**Given records:**
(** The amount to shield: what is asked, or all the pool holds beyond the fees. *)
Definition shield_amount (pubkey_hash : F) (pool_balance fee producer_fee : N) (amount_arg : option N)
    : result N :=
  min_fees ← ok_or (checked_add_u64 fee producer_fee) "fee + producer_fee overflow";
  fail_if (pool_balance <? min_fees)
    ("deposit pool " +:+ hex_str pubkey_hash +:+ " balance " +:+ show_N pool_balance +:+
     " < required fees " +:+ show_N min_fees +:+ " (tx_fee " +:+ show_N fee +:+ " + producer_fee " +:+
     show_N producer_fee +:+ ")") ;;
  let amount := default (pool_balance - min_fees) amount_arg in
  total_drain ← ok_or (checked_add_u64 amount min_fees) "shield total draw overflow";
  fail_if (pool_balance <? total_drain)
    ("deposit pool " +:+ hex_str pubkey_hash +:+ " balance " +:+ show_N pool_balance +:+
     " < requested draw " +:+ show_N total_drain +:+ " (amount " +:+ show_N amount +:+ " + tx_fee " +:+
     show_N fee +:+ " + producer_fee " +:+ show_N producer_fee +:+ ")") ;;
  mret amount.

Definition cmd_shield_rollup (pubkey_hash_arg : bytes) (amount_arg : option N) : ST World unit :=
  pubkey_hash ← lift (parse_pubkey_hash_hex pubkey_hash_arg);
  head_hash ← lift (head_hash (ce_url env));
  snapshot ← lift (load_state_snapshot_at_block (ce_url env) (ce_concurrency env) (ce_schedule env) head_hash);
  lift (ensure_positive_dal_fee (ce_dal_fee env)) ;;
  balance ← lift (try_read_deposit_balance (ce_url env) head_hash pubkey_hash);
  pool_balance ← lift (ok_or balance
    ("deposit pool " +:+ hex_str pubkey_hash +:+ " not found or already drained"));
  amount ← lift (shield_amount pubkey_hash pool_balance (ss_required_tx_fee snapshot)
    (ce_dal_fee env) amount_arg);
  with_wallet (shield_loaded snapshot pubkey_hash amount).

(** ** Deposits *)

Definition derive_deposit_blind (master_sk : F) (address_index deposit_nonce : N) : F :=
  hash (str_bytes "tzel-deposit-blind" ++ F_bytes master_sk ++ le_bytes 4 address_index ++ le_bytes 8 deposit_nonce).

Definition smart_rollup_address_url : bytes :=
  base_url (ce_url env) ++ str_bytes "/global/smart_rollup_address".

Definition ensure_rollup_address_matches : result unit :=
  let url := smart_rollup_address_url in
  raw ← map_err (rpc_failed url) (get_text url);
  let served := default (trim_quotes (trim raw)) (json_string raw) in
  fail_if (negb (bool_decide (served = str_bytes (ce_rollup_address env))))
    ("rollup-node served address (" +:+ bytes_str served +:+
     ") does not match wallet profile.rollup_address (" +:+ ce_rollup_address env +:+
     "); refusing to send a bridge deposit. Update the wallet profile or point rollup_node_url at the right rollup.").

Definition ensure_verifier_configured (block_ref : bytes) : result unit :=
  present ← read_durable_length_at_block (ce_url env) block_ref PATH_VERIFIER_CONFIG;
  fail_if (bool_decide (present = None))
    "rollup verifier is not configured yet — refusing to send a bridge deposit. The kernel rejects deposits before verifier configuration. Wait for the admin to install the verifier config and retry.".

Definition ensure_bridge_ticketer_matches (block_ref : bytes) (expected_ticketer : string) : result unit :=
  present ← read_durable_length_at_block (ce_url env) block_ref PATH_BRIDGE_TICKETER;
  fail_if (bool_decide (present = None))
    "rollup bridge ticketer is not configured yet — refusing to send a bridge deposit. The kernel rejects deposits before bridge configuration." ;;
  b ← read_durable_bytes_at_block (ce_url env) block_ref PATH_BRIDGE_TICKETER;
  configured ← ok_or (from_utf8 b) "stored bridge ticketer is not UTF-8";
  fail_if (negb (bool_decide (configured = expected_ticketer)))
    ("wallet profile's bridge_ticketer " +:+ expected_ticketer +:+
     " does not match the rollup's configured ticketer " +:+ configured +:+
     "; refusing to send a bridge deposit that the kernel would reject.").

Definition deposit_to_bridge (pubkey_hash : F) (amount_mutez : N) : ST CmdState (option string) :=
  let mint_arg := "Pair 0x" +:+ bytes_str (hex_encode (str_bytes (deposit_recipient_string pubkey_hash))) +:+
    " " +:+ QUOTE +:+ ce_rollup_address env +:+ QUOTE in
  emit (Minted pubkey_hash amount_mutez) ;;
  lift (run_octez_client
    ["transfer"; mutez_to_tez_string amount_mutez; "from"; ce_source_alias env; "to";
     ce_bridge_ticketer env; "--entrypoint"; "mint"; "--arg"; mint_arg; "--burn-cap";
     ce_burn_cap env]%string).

---

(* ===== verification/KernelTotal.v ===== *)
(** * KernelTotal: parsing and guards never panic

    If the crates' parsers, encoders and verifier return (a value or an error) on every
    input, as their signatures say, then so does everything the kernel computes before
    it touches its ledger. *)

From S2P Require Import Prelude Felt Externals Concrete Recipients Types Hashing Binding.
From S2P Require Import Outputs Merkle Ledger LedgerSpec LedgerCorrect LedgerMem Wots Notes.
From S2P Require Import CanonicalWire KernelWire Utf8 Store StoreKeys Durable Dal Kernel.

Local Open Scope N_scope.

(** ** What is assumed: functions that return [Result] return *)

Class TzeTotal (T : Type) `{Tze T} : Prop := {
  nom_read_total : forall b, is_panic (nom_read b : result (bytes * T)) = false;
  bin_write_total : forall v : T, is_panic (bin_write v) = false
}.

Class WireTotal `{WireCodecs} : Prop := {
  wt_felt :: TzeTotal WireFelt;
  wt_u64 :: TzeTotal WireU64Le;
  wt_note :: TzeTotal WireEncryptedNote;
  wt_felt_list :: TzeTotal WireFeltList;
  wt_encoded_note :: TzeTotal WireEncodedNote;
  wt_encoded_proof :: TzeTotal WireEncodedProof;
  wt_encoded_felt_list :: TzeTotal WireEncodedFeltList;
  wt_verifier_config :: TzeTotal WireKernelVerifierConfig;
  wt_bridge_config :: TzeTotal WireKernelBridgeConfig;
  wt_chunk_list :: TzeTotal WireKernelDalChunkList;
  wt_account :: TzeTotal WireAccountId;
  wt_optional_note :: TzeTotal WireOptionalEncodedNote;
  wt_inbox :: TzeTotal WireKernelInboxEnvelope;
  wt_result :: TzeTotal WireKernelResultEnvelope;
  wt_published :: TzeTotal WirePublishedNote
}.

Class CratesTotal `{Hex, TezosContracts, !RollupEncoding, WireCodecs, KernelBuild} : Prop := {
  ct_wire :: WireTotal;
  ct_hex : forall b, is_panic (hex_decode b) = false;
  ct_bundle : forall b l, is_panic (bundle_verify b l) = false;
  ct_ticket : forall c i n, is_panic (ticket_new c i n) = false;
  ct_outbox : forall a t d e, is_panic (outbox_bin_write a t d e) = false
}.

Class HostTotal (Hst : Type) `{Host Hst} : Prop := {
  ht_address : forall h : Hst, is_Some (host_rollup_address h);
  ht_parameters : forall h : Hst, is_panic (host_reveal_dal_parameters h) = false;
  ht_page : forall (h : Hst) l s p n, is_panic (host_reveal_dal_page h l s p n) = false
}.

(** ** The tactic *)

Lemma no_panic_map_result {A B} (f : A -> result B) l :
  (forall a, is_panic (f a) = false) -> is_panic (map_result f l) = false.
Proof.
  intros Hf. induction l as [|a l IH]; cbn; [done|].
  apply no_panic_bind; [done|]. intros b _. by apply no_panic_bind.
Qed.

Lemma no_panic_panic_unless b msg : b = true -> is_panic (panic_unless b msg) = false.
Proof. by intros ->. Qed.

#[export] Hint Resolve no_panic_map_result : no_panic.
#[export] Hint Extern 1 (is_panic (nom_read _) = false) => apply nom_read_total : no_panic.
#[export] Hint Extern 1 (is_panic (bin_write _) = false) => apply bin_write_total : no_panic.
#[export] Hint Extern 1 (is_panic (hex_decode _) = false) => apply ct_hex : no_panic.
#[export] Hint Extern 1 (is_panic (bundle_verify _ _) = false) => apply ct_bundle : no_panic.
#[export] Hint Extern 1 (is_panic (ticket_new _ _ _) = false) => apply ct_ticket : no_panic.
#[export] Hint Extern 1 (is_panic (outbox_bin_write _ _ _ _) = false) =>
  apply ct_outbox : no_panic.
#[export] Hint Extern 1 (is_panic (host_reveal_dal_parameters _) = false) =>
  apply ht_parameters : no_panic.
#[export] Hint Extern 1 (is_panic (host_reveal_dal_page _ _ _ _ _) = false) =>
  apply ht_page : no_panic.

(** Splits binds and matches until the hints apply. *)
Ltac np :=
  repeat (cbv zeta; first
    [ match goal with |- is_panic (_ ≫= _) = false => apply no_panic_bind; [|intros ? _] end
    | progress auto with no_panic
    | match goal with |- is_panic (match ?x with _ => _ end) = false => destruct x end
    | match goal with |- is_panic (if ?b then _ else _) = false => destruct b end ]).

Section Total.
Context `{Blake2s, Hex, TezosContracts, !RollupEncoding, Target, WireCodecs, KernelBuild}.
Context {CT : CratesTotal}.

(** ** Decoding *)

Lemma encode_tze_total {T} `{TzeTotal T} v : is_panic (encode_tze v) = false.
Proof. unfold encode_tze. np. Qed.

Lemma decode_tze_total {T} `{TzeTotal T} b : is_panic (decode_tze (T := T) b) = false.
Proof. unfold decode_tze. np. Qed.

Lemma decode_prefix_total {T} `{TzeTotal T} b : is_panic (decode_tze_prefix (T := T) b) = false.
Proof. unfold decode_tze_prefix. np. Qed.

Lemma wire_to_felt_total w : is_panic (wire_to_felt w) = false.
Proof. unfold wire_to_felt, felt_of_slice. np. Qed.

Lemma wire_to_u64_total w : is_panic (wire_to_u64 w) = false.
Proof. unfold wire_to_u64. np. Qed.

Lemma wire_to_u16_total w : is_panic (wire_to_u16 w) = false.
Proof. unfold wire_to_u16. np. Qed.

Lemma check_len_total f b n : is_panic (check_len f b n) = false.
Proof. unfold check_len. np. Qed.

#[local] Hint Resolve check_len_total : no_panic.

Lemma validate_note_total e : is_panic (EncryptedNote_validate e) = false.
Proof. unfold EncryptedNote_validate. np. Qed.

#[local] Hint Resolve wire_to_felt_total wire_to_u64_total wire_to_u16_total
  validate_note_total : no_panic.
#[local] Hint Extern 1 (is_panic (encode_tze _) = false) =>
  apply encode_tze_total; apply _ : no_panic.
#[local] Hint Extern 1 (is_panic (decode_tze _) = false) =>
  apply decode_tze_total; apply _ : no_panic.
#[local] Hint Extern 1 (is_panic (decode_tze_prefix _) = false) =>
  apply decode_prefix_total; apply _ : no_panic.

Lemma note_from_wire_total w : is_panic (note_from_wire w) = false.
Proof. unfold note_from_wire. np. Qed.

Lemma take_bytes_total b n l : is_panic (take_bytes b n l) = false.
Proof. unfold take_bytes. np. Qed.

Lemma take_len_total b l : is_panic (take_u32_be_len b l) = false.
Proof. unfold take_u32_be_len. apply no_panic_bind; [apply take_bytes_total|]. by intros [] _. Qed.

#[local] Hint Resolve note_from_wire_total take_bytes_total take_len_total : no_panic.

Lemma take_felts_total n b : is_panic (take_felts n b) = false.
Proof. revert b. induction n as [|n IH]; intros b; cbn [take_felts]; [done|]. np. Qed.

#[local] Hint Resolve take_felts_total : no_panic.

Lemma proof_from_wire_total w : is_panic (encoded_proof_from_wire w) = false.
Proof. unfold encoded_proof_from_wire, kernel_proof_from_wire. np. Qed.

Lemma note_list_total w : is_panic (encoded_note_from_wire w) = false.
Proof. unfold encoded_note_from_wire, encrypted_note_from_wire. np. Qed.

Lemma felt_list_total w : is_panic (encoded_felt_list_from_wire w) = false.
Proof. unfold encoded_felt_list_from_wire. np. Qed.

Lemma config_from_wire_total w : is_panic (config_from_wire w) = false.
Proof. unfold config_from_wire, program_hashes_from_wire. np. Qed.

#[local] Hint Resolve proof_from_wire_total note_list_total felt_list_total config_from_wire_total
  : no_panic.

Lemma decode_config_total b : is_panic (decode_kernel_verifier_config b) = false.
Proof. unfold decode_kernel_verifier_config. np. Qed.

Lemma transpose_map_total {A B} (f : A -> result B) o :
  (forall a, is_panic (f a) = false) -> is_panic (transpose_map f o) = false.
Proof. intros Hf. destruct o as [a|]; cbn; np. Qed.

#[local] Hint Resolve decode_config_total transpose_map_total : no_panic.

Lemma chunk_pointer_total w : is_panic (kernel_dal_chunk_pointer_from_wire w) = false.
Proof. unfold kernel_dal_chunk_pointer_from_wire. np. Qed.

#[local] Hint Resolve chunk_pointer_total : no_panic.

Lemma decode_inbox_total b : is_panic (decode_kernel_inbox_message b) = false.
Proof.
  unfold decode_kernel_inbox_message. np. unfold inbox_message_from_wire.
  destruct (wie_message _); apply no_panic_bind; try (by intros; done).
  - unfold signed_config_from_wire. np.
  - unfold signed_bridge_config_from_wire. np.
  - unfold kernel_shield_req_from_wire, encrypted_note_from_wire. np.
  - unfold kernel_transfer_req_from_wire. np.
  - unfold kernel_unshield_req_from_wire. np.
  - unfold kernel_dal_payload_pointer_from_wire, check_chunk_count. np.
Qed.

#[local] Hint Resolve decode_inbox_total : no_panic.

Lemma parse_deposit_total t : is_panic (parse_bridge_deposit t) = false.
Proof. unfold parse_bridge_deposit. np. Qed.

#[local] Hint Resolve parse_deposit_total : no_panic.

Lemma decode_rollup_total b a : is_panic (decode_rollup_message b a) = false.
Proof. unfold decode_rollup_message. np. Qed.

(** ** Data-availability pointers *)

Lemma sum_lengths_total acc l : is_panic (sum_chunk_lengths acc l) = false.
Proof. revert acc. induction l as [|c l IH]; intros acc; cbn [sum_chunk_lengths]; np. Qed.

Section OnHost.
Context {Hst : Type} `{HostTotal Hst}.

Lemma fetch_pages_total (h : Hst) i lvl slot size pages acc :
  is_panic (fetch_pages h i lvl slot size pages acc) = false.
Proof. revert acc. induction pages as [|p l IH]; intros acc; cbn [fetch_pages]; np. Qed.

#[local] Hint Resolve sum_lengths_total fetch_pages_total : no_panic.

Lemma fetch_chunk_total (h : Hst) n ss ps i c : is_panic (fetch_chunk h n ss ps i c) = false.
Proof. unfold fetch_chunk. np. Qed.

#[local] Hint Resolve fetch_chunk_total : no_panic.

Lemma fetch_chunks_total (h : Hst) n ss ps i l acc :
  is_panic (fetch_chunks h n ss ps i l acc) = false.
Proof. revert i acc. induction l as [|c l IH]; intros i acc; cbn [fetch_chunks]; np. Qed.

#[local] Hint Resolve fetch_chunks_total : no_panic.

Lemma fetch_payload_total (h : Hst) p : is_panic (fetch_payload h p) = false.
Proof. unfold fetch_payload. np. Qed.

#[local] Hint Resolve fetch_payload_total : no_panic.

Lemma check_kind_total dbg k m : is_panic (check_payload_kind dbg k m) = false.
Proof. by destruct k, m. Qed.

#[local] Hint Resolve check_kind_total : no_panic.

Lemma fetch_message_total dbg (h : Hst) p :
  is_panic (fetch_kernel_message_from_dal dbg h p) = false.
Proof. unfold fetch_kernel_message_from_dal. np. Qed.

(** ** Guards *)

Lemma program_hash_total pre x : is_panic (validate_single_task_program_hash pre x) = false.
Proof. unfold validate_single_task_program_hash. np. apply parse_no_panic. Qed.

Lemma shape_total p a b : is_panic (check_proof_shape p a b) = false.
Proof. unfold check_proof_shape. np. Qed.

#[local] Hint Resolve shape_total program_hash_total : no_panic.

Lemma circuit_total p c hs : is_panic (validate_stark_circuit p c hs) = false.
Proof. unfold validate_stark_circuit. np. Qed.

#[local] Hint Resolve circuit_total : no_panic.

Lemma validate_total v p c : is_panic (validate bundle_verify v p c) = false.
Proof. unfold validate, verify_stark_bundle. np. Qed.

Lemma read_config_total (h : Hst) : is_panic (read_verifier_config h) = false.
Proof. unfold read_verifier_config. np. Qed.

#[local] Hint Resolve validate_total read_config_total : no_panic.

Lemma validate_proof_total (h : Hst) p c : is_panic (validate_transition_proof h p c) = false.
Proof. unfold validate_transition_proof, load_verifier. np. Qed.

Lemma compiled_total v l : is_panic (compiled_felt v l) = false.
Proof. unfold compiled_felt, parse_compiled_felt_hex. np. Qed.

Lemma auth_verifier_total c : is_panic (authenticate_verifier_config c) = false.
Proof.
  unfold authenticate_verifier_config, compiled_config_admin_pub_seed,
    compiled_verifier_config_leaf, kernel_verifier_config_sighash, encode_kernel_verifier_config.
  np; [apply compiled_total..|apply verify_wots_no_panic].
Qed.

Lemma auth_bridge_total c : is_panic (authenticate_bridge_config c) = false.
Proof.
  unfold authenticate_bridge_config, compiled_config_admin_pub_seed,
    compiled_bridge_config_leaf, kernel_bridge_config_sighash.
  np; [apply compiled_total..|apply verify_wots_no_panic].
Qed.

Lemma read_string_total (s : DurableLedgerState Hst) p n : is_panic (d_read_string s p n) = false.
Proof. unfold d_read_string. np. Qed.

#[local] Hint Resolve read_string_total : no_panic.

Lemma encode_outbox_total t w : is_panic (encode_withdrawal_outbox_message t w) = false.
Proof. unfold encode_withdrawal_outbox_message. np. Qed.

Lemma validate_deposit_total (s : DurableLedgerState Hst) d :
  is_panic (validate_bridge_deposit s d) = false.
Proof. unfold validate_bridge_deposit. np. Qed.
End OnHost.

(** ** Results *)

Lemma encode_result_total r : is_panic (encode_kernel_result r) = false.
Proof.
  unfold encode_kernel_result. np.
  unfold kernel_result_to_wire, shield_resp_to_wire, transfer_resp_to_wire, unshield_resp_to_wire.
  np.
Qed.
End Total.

**Prompt:** Within the listing above, extract exactly the lines from the line with "From S2P Require Import CanonicalWire" to the line with "(** ** The tactic *)", the two named lines included, and no others.

**Completed task:**
From S2P Require Import CanonicalWire KernelWire Utf8 Store StoreKeys Durable Dal Kernel.

Local Open Scope N_scope.

(** ** What is assumed: functions that return [Result] return *)

Class TzeTotal (T : Type) `{Tze T} : Prop := {
  nom_read_total : forall b, is_panic (nom_read b : result (bytes * T)) = false;
  bin_write_total : forall v : T, is_panic (bin_write v) = false
}.

Class WireTotal `{WireCodecs} : Prop := {
  wt_felt :: TzeTotal WireFelt;
  wt_u64 :: TzeTotal WireU64Le;
  wt_note :: TzeTotal WireEncryptedNote;
  wt_felt_list :: TzeTotal WireFeltList;
  wt_encoded_note :: TzeTotal WireEncodedNote;
  wt_encoded_proof :: TzeTotal WireEncodedProof;
  wt_encoded_felt_list :: TzeTotal WireEncodedFeltList;
  wt_verifier_config :: TzeTotal WireKernelVerifierConfig;
  wt_bridge_config :: TzeTotal WireKernelBridgeConfig;
  wt_chunk_list :: TzeTotal WireKernelDalChunkList;
  wt_account :: TzeTotal WireAccountId;
  wt_optional_note :: TzeTotal WireOptionalEncodedNote;
  wt_inbox :: TzeTotal WireKernelInboxEnvelope;
  wt_result :: TzeTotal WireKernelResultEnvelope;
  wt_published :: TzeTotal WirePublishedNote
}.

Class CratesTotal `{Hex, TezosContracts, !RollupEncoding, WireCodecs, KernelBuild} : Prop := {
  ct_wire :: WireTotal;
  ct_hex : forall b, is_panic (hex_decode b) = false;
  ct_bundle : forall b l, is_panic (bundle_verify b l) = false;
  ct_ticket : forall c i n, is_panic (ticket_new c i n) = false;
  ct_outbox : forall a t d e, is_panic (outbox_bin_write a t d e) = false
}.

Class HostTotal (Hst : Type) `{Host Hst} : Prop := {
  ht_address : forall h : Hst, is_Some (host_rollup_address h);
  ht_parameters : forall h : Hst, is_panic (host_reveal_dal_parameters h) = false;
  ht_page : forall (h : Hst) l s p n, is_panic (host_reveal_dal_page h l s p n) = false
}.

(** ** The tactic *)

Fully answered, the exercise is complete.